Identification of NAE Inhibitors Exhibiting Potent Activity in Leukemia Cells: Exploring the Structural Determinants of NAE Specificity

• Published in: ACS medicinal chemistry letters Vol. 2; no. 8; pp. 577 - 582
• Main Authors: Lukkarila, Julie L., da Silva, Sara R., Ali, Mohsin, Shahani, Vijay M., Xu, G. Wei, Berman, Judd, Roughton, Andrew, Dhe-Paganon, Sirano, Schimmer, Aaron D., Gunning, Patrick T.
• Format: Journal Article
• Language: English
• Published: United States American Chemical Society 11.08.2011
• Subjects: Letter; leukemia; proteasomal inhibitors; anticancer drugs; NAE inhibitors
• ISSN: 1948-5875; 1948-5875
• DOI: 10.1021/ml2000615

MLN4924 is a selective inhibitor of the NEDD8-activating enzyme (NAE) and has advanced into clinical trials for the treatment of both solid and hematological malignancies. In contrast, the structurally similar compound 1 (developed by Millennium: The Takeda Oncology Company) is a pan inhibitor of the E1 enzymes NAE, ubiquitin activating enzyme (UAE), and SUMO-activating enzyme (SAE) and is currently viewed as unsuitable for clinical use given its broad spectrum of E1 inhibition. Here, we sought to understand the determinants of NAE selectivity. A series of compound 1 analogues were synthesized through iterative functionalization of the purine C6 position and evaluated for NAE specificity.
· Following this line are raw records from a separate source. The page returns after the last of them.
(** A row after the columns of [updates] are written into it. *)
Definition user_after (updates : UserUpdates) (u : User) : User :=
  {| user_id := user_id u;
     eloRating := written (set_eloRating updates) (eloRating u);
     gamesPlayed := written (set_gamesPlayed updates) (gamesPlayed u);
     gamesWon := written (set_gamesWon updates) (gamesWon u);
     gamesLost := written (set_gamesLost updates) (gamesLost u);
     gamesDrawn := written (set_gamesDrawn updates) (gamesDrawn u) |}.

Definition updateUser (id : string) (updates : UserUpdates) : M unit :=
  fun db =>
    if user_updates_fit updates then
      (Return tt,
       {| users := match users db !! id with
                   | Some u => <[id := user_after updates u]> (users db)
                   | None => users db
                   end;
          games := games db;
          tournaments := tournaments db;
          serial := serial db |})
    else (Throw "integer out of range", db).

Definition getGame (id : string) : M (option Game) :=
  fun db => (Return (games db !! id), db).

(** The columns an [InsertGame] of the tournament service supplies;
    the others take their defaults.  Both players must be stored users
    (the two foreign keys of the table). *)
Definition createGame (white black : string) (st : GameStatus)
    (tid : string) (rated : bool) (board : string) (moves : list string)
    : M Game :=
  fun db =>
    match users db !! white, users db !! black with
    | Some _, Some _ =>
      let game :=
        {| game_id := pretty (serial db);
           whitePlayerId := Some white;
           blackPlayerId := Some black;
           status := st;
           boardState := board;
           moveHistory := moves;
           game_result := None;
           whiteEloChange := 0;
           blackEloChange := 0;
           isRated := rated;
           tournamentId := Some tid |} in
      (Return game,
       {| users := users db;
          games := <[game_id game := game]> (games db);
          tournaments := tournaments db;
          serial := S (serial db) |})
    | _, _ =>
      (Throw "insert on table games violates a foreign key constraint", db)
    end.

(** A [result] that is set must be a value of the enum. *)
Definition game_updates_fit (updates : GameUpdates) : bool :=
  match set_result updates with
  | Some r => bool_decide (In r game_results)
  | None => true
  end
  && fits_int4 (set_whiteEloChange updates)
  && fits_int4 (set_blackEloChange updates).

Definition game_after (updates : GameUpdates) (g : Game) : Game :=
  {| game_id := game_id g;
     whitePlayerId := whitePlayerId g;
     blackPlayerId := blackPlayerId g;
     status := written (set_status updates) (status g);
     boardState := boardState g;
     moveHistory := moveHistory g;
     game_result := match set_result updates with
                    | Some r => Some r
                    | None => game_result g
                    end;
     whiteEloChange := written (set_whiteEloChange updates)
                         (whiteEloChange g);
     blackEloChange := written (set_blackEloChange updates)
                         (blackEloChange g);
     isRated := isRated g;
     tournamentId := tournamentId g |}.

Definition updateGame (id : string) (updates : GameUpdates) : M unit :=
  fun db =>
    if game_updates_fit updates then
      (Return tt,
       {| users := users db;
          games := match games db !! id with
                   | Some g => <[id := game_after updates g]> (games db)
                   | None => games db
                   end;
          tournaments := tournaments db;
          serial := serial db |})
    else (Throw "invalid value for a column of table games", db).

Definition isActiveGame (g : Game) : bool :=
  match status g with game_active => true | _ => false end.

(** The order of the rows is not modelled. *)
Definition getActiveGames : M (list Game) :=
  fun db =>
    (Return (List.filter isActiveGame (map snd (map_to_list (games db)))), db).

Definition getTournament (id : string) : M (option Tournament) :=
  fun db => (Return (tournaments db !! id), db).

(** A winner written into a row must be a stored user (the foreign
    key of the column). *)
Definition winner_fits (db : Db) (updates : TournamentUpdates) : bool :=
  match set_winnerId updates with
  | Some w =>
      match users db !! w with
      | Some _ => true
      | None => false
      end
  | None => true
  end.

Definition tournament_after (updates : TournamentUpdates) (t : Tournament)
    : Tournament :=
  {| tournament_id := tournament_id t;
     tournament_status := written (set_tournament_status updates)
                            (tournament_status t);
     winnerId := match set_winnerId updates with
                 | Some w => Some w
                 | None => winnerId t
                 end;
     rules := rules t |}.

Definition updateTournament (id : string) (updates : TournamentUpdates)
    : M unit :=
  fun db =>
    match tournaments db !! id with
    | Some t =>
        if winner_fits db updates then
          (Return tt,
           {| users := users db;
              games := games db;
              tournaments :=
                <[id := tournament_after updates t]> (tournaments db);
              serial := serial db |})
        else
          (Throw
             "update on table tournaments violates a foreign key constraint",
           db)
    | None =>
        (Return tt,
         {| users := users db;
            games := games db;
            tournaments := tournaments db;
            serial := serial db |})
    end.

End Storage.

Declare Scope storage_scope.
Delimit Scope storage_scope with storage.
Notation "'let*' x ':=' m 'in' k" := (Storage.bind m (fun x => k))
  (at level 10, x name, m at level 100, k at level 200) : storage_scope.
Lemma range_step t st ev :
  rangeInvariant t st ->
  match eventTime ev with
  | Some now =>
      is_finite now = true -> (t <=? now)%float = true ->
      rangeInvariant now (Timer.step st ev)
  | None => rangeInvariant t (Timer.step st ev)
  end.
Proof.
  intros H. destruct ev as [now h| |now h| |h now]; cbn [eventTime Timer.step].
  - intros F L. now apply (range_start t).
  - unfold Timer.pause. destruct (Timer.running st); [now apply range_stop|exact H].
  - intros F L. unfold Timer.resume.
    destruct (negb (Timer.running st) && (0 <? Timer.msLeft st)%float);
      [now apply (range_start t)|now apply (range_later t)].
  - apply range_stop in H. destruct H as (H0 & H1 & H2).
    unfold Timer.restart. destruct (Timer.stop st) as [ms iv rn ins dp tx].
    unfold rangeInvariant in *. timer_simpl. repeat split; try reflexivity. exact H2.
  - intros F L. now apply (range_tick t).
Qed.

Lemma range_run_from t st evs :
  rangeInvariant t st -> clockFrom t evs ->
  exists t', rangeInvariant t' (fold_left Timer.step evs st).
Proof.
  revert t st. induction evs as [|ev evs IH]; intros t st H C; cbn [fold_left].
  - exists t. exact H.
  - cbn [clockFrom] in C. pose proof (range_step t st ev H) as S.
    destruct (eventTime ev) as [now|].
    + destruct C as (F & L & C). apply (IH now); auto.
    + apply (IH t); auto.
Qed.

Lemma range_create t : rangeInvariant t Timer.create.
Proof. repeat split; try reflexivity. constructor. Qed.

(** X16: as long as the clock does not run backwards, whatever is clicked
    and whenever the interval fires, the time left stays between 0 and 8
    minutes, and the display is the two digits of the minutes, a colon and
    the two digits of the seconds, between 00:00 and 08:00. *)
Theorem timer_range t0 evs :
  clockFrom t0 evs ->
  (0 <=? Timer.msLeft (Timer.run evs))%float = true
  /\ (Timer.msLeft (Timer.run evs) <=? 480000)%float = true
  /\ exists T, (0 <= T <= 480)%Z
       /\ Timer.display (Timer.run evs)
          = fixedDigits 2 (T / 60) ++ ":" ++ fixedDigits 2 (T mod 60).
Proof.
  intros C.
  destruct (range_run_from t0 Timer.create evs (range_create t0) C) as (t & H0 & H1 & _).
  fold (Timer.run evs) in H0, H1.
  split; [exact H0|]. split; [exact H1|].
  destruct (timer_reachable evs) as (_ & Hd & _).
  destruct (totalSec_range _ H0 H1) as (T & HT & E).
  exists T. split; [exact HT|]. rewrite Hd. now apply fmtMMSS_whole.
Qed.

Lemma timer_range_witness :
  let evs := [Timer.Start 0 1; Timer.Tick 1 1500; Timer.Pause;
              Timer.Resume 9000 2; Timer.Tick 2 9100] in
  (0 <=? Timer.msLeft (Timer.run evs))%float = true
  /\ (Timer.msLeft (Timer.run evs) <=? 480000)%float = true
  /\ exists T, (0 <= T <= 480)%Z
       /\ Timer.display (Timer.run evs)
          = fixedDigits 2 (T / 60) ++ ":" ++ fixedDigits 2 (T mod 60).
Proof.
  apply (timer_range 0 [Timer.Start 0 1; Timer.Tick 1 1500; Timer.Pause;
                        Timer.Resume 9000 2; Timer.Tick 2 9100]).
  cbn [clockFrom eventTime]. repeat split.
Defined.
Optimal NAE specificity was achieved through substitution with primary N-alkyl groups, while bulky or secondary N-alkyl substituents were poorly tolerated. When assessed in vitro, inhibitors reduced the growth and viability of malignant K562 leukemia cells. Through this study, we have successfully identified a series of sub-10 nM NAE-specific inhibitors and thereby highlighted the functionalities that promote NAE selectivity.